Jokes aside, most of the audience was aware about virtualization idea but few of them tried out XEN nor xVM. I stressed the fact that xVM is not just a XEN fork or port, it's much more thanks to other solaris technologies around it: ZFS, for instance, and DTrace xpv::: provider being one of the most interesting teches around xVM.

Regarding Zones, some basics were explained while I encouraged people to try out Indiana as it comes out soon, or give it a try to RC2 for the impatients (or those who want to hunt and report bugs) :)

Tuesday Mar 25, 2008

Just to summarize on the first sentence of this post:

I'm happy with today's NetBeans 6 tech talk :)

This nearly 1h talk was quite rewarding, people were interested on the NetBeans features for their current work (they're undergoing a programming project this semester: PROP).

I happen to have done this same project on the past course, so I managed to mix the demonstration about NetBeans features with my own past experience on the subject: suggesting ways to work using Developer Collaboration, VCS's, Swing GUI builder, etc...

I found really surprising the fact that there's still lots of students that do not use a VCS for their programming projects... IMHO, it's crucial to use it to be productive in a collaborative project, isn't it ?

At the end I asked how many of them were gonna make the switch from Eclipse or others to NetBeans and there were lots of raised hands there :)

In addition, I submitted a poll on the faculty forum asking about the preferred IDE to work with. They're still many people using Eclipse (more than NetBeans):

*UPDATE*: Here are the slides

IDEusage percentvotes
NetBeans14%[ 12 ]
Eclipse32%[ 27 ]
Emacs1%[ 1 ]
Vim18%[ 15 ]
UltraEdit, ed, jedit, notepad, textmate... (others)35%[ 29 ]
Totals votes : 84

Monday Feb 25, 2008

Fiberparty is a computer party organised by people on our faculty on a yearly basis.

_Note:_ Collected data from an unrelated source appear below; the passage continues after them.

(* ===== verification/Frame.v ===== *)
(** What plugin code and the workers that run it can and cannot change: a
    frame relation, the rules that carry it through sequences, branches, loops
    and exception handlers, and the proof that every call an element makes
    while it runs stays within it. *)
From S2P Require Export GraphEq Lifecycle.

(** ** Framed calls *)
Section frames.
Context {S : Type} (R : relation S) `{!PreOrder R}.

(** Whatever its outcome, call [m] relates [s] to the heap it leaves. *)
Definition frames {A} (m : M S A) (s : S) : Prop := R s (m s).2.

Lemma frames_ret {A} (a : A) s : frames (mret a) s.
Proof using PreOrder0. unfold frames. reflexivity. Qed.
Lemma frames_throw {A} x s : frames (throw x : M S A) s.
Proof using PreOrder0. unfold frames. reflexivity. Qed.
Lemma frames_abort {A} x s : frames (abort x : M S A) s.
Proof using PreOrder0. unfold frames. reflexivity. Qed.
Lemma frames_assert b s : frames (assert b) s.
Proof using PreOrder0. unfold frames. by destruct b. Qed.
Lemma frames_gets {A} (f : S → A) s : frames (gets f) s.
Proof using PreOrder0. unfold frames. reflexivity. Qed.
Lemma frames_modify (f : S → S) s : R s (f s) → frames (modify f) s.
Proof. done. Qed.
Lemma frames_bind {A B} (m : M S A) (f : A → M S B) s :
  frames m s → (∀ a s', m s = (Ok a, s') → R s s' → frames (f a) s') → frames (m ≫= f) s.
Proof using PreOrder0.
  unfold frames, mbind, M_bind. intros Hm Hf. destruct (m s) as [[a|x|x] s'] eqn:E; cbn in *; [|done..].
  etrans; [exact Hm|]. by apply Hf.
Qed.
Lemma frames_when (b : bool) m s : (b = true → frames m s) → frames (when b m) s.
Proof using PreOrder0. destruct b; cbn; [auto|]. intros _. apply frames_ret. Qed.
Lemma frames_try {A} (m : M S A) h s :
  frames m s → (∀ x s', R s s' → frames (h x) s') → frames (try_catch m h) s.
Proof using PreOrder0.
  unfold frames, try_catch. intros Hm Hh. destruct (m s) as [[a|x|x] s'] eqn:E; cbn in *; [done| |done].
  etrans; [exact Hm|]. by apply Hh.
Qed.
Lemma frames_for_each {A} (l : list A) body s :
  (∀ x s', x ∈ l → R s s' → frames (body x) s') → frames (for_each l body) s.
Proof using PreOrder0.
  intros Hbody. assert (Hgen : ∀ s', R s s' → frames (for_each l body) s'); [|by apply Hgen].
  induction l as [|x l IH]; intros s' Hs; cbn; [apply frames_ret|].
  apply frames_bind; [apply Hbody; [set_solver|done]|].
  intros _ s'' _ Hs'. apply IH; [|by etrans]. intros y s3 Hy. apply Hbody. set_solver.
Qed.
End frames.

As there are several talks on this I proposed a couple of them: (see ZFS and SunSPOTs listed there).

I used the slides from Eric Kustarz which were very useful. I also explained some personal experiences as a UNIX sysadmin regarding filesystems (LVM+RAID) while introducing the ease and convenience of ZFS operation. People were specially interested and asked a few questions about snapshots and clones.

The few ones who attended to sun spot technology techtalk were really interested on this tech, they were specially curious about the accelerometer integrated on the eDEMO board.

At the end I gave them sun T-shirts for the best SunSPOT ideas (I did a little brainstorming session), and the winner was:

"Using SunSPOTs for fluid dynamics study"

Just imagine the following scenario: several SunSPOTs enclosed on a hermetic enclosures transmitting seawave parameters via 802.15.4 integrated radio, which means: realtime sea status, cool, isn't it ? :)

Last but not least, the organization (fiberparty crew) did their best to announce the event broadcasting it on the event's radio (ART radio), kudos to you people !

Friday Jan 25, 2008

My first techtalk as a SCA, I chose DTrace because I felt really intrigued by its features. Being a highly technical subject I targeted my talk to a potentially interested audience: PhD students, teachers and sysadmins on DAC.

The (semi-catalan) slides I used to present DTrace were heavily based on public resources such as the official BigAdmin page about DTrace and the interesting talk titled "DTrace review" by Bryan Cantrill:

There were nearly 15 people PhD HPC people, really interested on DTrace features for their day to day work, for instance, there were some people from BSC, they seemed to enjoy the talk and were very participative.

In fact, there were people that were interested about specific DTrace topics such as the DTrace FreeBSD port status as well as the polemic Apple DTrace implementation issues.